顎を掴んでいる手を振りほどけば案外簡単に外れ、上から大きなため息が聞こえた。


「…………?」


なにも言わないその男を不審に思って見上げればまた顔に手が伸びてきて、


「泣いてんじゃねえよ。悪かった」
「!」


知らぬ間に流れていた涙を拭っていた。
至極めんどくさそうな顔をしつつも驚きで私の涙が止まるまで親指で涙を拭い続けた。


「…………よく知らねえ奴の前で泣けるな、お前」
「…う」


途端、恥ずかしさで顔に熱が集まるのを感じる。龍之介と勘違いして散々後をつけ回してしまった挙げ句泣いてしまったのだ。恥ずかしいことこの上ない。


「………すみません、でした」


後味悪くも一応謝罪の言葉を紡げば、また大きくため息が聞こえた。


「仕方ねえな。…荷物かせ」
「え?」
「お前、どこぞの女中か?買い物の途中だったんだろ。送ってやるよ」


そう言って男は私の荷物をほぼすべて軽々と持ち歩き始めた。
慌てて追い付いてその顔を見上げる。


「悪いです!」
「うるせーな、迷惑ならもうかけられてんだよ」
「うっ」


そう言われて仕方なく隣を歩いてしばらく。


「お前、名前は」
「名字名前、です」
「名前、な」
「あの、お名前は…、」
「不知火匡」
「不知火、さん」


どこの人なのだろう。そう訪ねようとしたが屯所に着いてしまった。


「あ、ここです」
「おー着いたか」


屯所を指差し、不知火さんの視線も一緒に動く。途端、その瞳は見開かれて、


「新選組じゃねえか」


まあ、その反応は正しい。新選組は世間の評判がすこぶる悪い。人斬り集団とまで言われているのだから。

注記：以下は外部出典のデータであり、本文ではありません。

(* ===== verification/DeterministicStore.v ===== *)
(** * The deterministic effect store (src/web/lib/benchmark/v2/stress/effect-store.ts)

    The in-memory [GovernedEffectStore]. Its operations run to completion before another
    is served, so a call is one state transition; a call that throws changes nothing. *)

From S2P Require Import Prelude JsValue JsText Canonical JsDate Graph Flow FlowValidate FlowRuntime ActionPolicy Governed GovernedSystem.
Import ActionPolicy Governed GovernedSystem.

Local Open Scope Z_scope.

Module DeterministicStore.

(** [H]: a character sixty-four times. *)
Definition H (c : N) : jstr := replicate 64 c.

Definition STRESS_SUBJECT : jstr := js "offline-stress".

Definition STRESS_POLICY : ActionPolicySet :=
  {| ps_id := js "hacc.offline-stress.effects"; ps_version := js "1";
     ps_actions := [
       {| it_action := js "stress.write"; it_effect := EffectWrite;
          it_require_all := [PFact {| pf_fact_id := js "caller.verified"; pf_operator := CEquals;
            pf_value := Some (JBool true); pf_authorities := Some [ATool]; pf_max_age_seconds := None |}];
          it_deny_if_any := []; it_maximum_calls := None; it_confirmation := None;
          it_postconditions := [{| pa_path := js "status"; pa_operator := CEquals; pa_value := Some (jtext "applied") |}];
          it_visible_fields := [js "status"; js "effect_id"] |}] |}.

(** [stressAuthority], given the fields of the patch that the store uses. *)
Definition stressAuthority (binding : AuthorityBinding) : GovernedEffectAuthority :=
  {| ea_binding := binding; ea_policy := STRESS_POLICY;
     ea_facts := [{| fa_fact_id := js "caller.verified"; fa_revision := 1; fa_value := JBool true;
       fa_authority := ATool; fa_observed_at := js "2026-08-02T18:00:00.000Z"; fa_evidence_sha256 := H 98 |}];
     ea_receipts := []; ea_priorCallCount := 0 |}.

Definition STRESS_BINDING : AuthorityBinding :=
  {| ab_stateHeadSha256 := H 97; ab_stateRevision := 7; ab_capabilityEpoch := 3 |}.

(** ** State *)

Record DeterministicEffectStore := {
  ds_currentAuthority : GovernedEffectAuthority;
  ds_receipts : obj GovernedEffectReceipt;
  ds_receiptByKey : obj jstr;
  ds_jobs : obj ReconciliationJob;
  ds_jobByReceipt : obj jstr;
  ds_boundaryStale : bool;
  ds_dispatchBoundaryCrossings : Z;
  ds_repairCalls : Z;
}.

Definition new_store : DeterministicEffectStore :=
  {| ds_currentAuthority := stressAuthority STRESS_BINDING; ds_receipts := []; ds_receiptByKey := [];
     ds_jobs := []; ds_jobByReceipt := []; ds_boundaryStale := false; ds_dispatchBoundaryCrossings := 0;
     ds_repairCalls := 0 |}.

Definition set_receipt (s : DeterministicEffectStore) (r : GovernedEffectReceipt) : DeterministicEffectStore :=
  {| ds_currentAuthority := ds_currentAuthority s; ds_receipts := put (gr_receiptId r) r (ds_receipts s);
     ds_receiptByKey := ds_receiptByKey s; ds_jobs := ds_jobs s; ds_jobByReceipt := ds_jobByReceipt s;
     ds_boundaryStale := ds_boundaryStale s; ds_dispatchBoundaryCrossings := ds_dispatchBoundaryCrossings s;
     ds_repairCalls := ds_repairCalls s |}.
Definition set_key (s : DeterministicEffectStore) (key id : jstr) : DeterministicEffectStore :=
  {| ds_currentAuthority := ds_currentAuthority s; ds_receipts := ds_receipts s;
     ds_receiptByKey := put key id (ds_receiptByKey s); ds_jobs := ds_jobs s; ds_jobByReceipt := ds_jobByReceipt s;
     ds_boundaryStale := ds_boundaryStale s; ds_dispatchBoundaryCrossings := ds_dispatchBoundaryCrossings s;
     ds_repairCalls := ds_repairCalls s |}.
Definition set_job (s : DeterministicEffectStore) (jobId : jstr) (j : ReconciliationJob) : DeterministicEffectStore :=
  {| ds_currentAuthority := ds_currentAuthority s; ds_receipts := ds_receipts s;
     ds_receiptByKey := ds_receiptByKey s; ds_jobs := put jobId j (ds_jobs s);
     ds_jobByReceipt := ds_jobByReceipt s; ds_boundaryStale := ds_boundaryStale s;
     ds_dispatchBoundaryCrossings := ds_dispatchBoundaryCrossings s; ds_repairCalls := ds_repairCalls s |}.
Definition set_receipt_job (s : DeterministicEffectStore) (receiptId jobId : jstr) : DeterministicEffectStore :=
  {| ds_currentAuthority := ds_currentAuthority s; ds_receipts := ds_receipts s;
     ds_receiptByKey := ds_receiptByKey s; ds_jobs := ds_jobs s;
     ds_jobByReceipt := put receiptId jobId (ds_jobByReceipt s); ds_boundaryStale := ds_boundaryStale s;
     ds_dispatchBoundaryCrossings := ds_dispatchBoundaryCrossings s; ds_repairCalls := ds_repairCalls s |}.
Definition set_authority (s : DeterministicEffectStore) (a : GovernedEffectAuthority) (stale : bool)
  : DeterministicEffectStore :=
  {| ds_currentAuthority := a; ds_receipts := ds_receipts s;
     ds_receiptByKey := ds_receiptByKey s; ds_jobs := ds_jobs s; ds_jobByReceipt := ds_jobByReceipt s;
     ds_boundaryStale := stale; ds_dispatchBoundaryCrossings := ds_dispatchBoundaryCrossings s;
     ds_repairCalls := ds_repairCalls s |}.
Definition count (s : DeterministicEffectStore) (crossings repairs : Z) : DeterministicEffectStore :=
  {| ds_currentAuthority := ds_currentAuthority s; ds_receipts := ds_receipts s;
     ds_receiptByKey := ds_receiptByKey s; ds_jobs := ds_jobs s; ds_jobByReceipt := ds_jobByReceipt s;
     ds_boundaryStale := ds_boundaryStale s;
     ds_dispatchBoundaryCrossings := ds_dispatchBoundaryCrossings s + crossings;
     ds_repairCalls := ds_repairCalls s + repairs |}.

(** A receipt in a new state. *)
Definition with_dispatch (r : GovernedEffectReceipt) (now : jstr) : GovernedEffectReceipt :=
  {| gr_binding := gr_binding r; gr_receiptId := gr_receiptId r; gr_scopeId := gr_scopeId r;
     gr_invocationId := gr_invocationId r; gr_idempotencyKey := gr_idempotencyKey r; gr_action := gr_action r;
     gr_effect := gr_effect r; gr_argumentsSha256 := gr_argumentsSha256 r; gr_proposalDigest := gr_proposalDigest r;
     gr_policyDigest := gr_policyDigest r; gr_status := GDispatching; gr_dispatchAttempts := 1;
     gr_dispatchStartedAt := Some now; gr_settledAt := gr_settledAt r; gr_resultSha256 := gr_resultSha256 r;
     gr_proofSha256 := gr_proofSha256 r; gr_errorCode := gr_errorCode r;
     gr_providerVisibleResult := gr_providerVisibleResult r |}.

(** [...(value ? { field: value } : {})]: a truthy value replaces the field. *)
Definition overwrite {A} (new old : option A) : option A := match new with Some _ => new | None => old end.

Definition with_settlement (r : GovernedEffectReceipt) (status : EffectReceiptStatus)
    (result proof : option jstr) (visible : option (obj jsval)) (error : option jstr) (now : jstr)
  : GovernedEffectReceipt :=
  {| gr_binding := gr_binding r; gr_receiptId := gr_receiptId r; gr_scopeId := gr_scopeId r;
     gr_invocationId := gr_invocationId r; gr_idempotencyKey := gr_idempotencyKey r; gr_action := gr_action r;
     gr_effect := gr_effect r; gr_argumentsSha256 := gr_argumentsSha256 r; gr_proposalDigest := gr_proposalDigest r;
     gr_policyDigest := gr_policyDigest r; gr_status := status; gr_dispatchAttempts := gr_dispatchAttempts r;
     gr_dispatchStartedAt := gr_dispatchStartedAt r; gr_settledAt := Some now;
     gr_resultSha256 := overwrite (truthy result) (gr_resultSha256 r);
     gr_proofSha256 := overwrite (truthy proof) (gr_proofSha256 r);
     gr_errorCode := overwrite error (gr_errorCode r);
     gr_providerVisibleResult := overwrite visible (gr_providerVisibleResult r) |}.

「はい。私、新選組の女中をやらせていただいています」


黙っていてすみません、と頭を下げれば別に気にしてねえよと返された。


「ほら、荷物。新選組なら中入らねえ方がいいだろ」
「え、あ、はい、ありがとうございます」


大量の荷物を受け取りながらある疑問が頭をよぎる。


「…不知火さんは、長州の方なんですか?」
「!」


特に長州訛りもない。しかしなんとなく引っ掛かって思わず聞いてしまった。
不知火さんはニヤリ、とまた笑うと、


「さあな。味方でも敵でもまた会うかもな」


そう言ってくるりと背を向けて、


「じゃあな、名前」


もう知らねえ奴についていくなよ、と去ってしまった。



龍之介のことで頭がいっぱいで気付かなかった。
監察方である私の尾行をものともせず気付いた彼の鋭さに。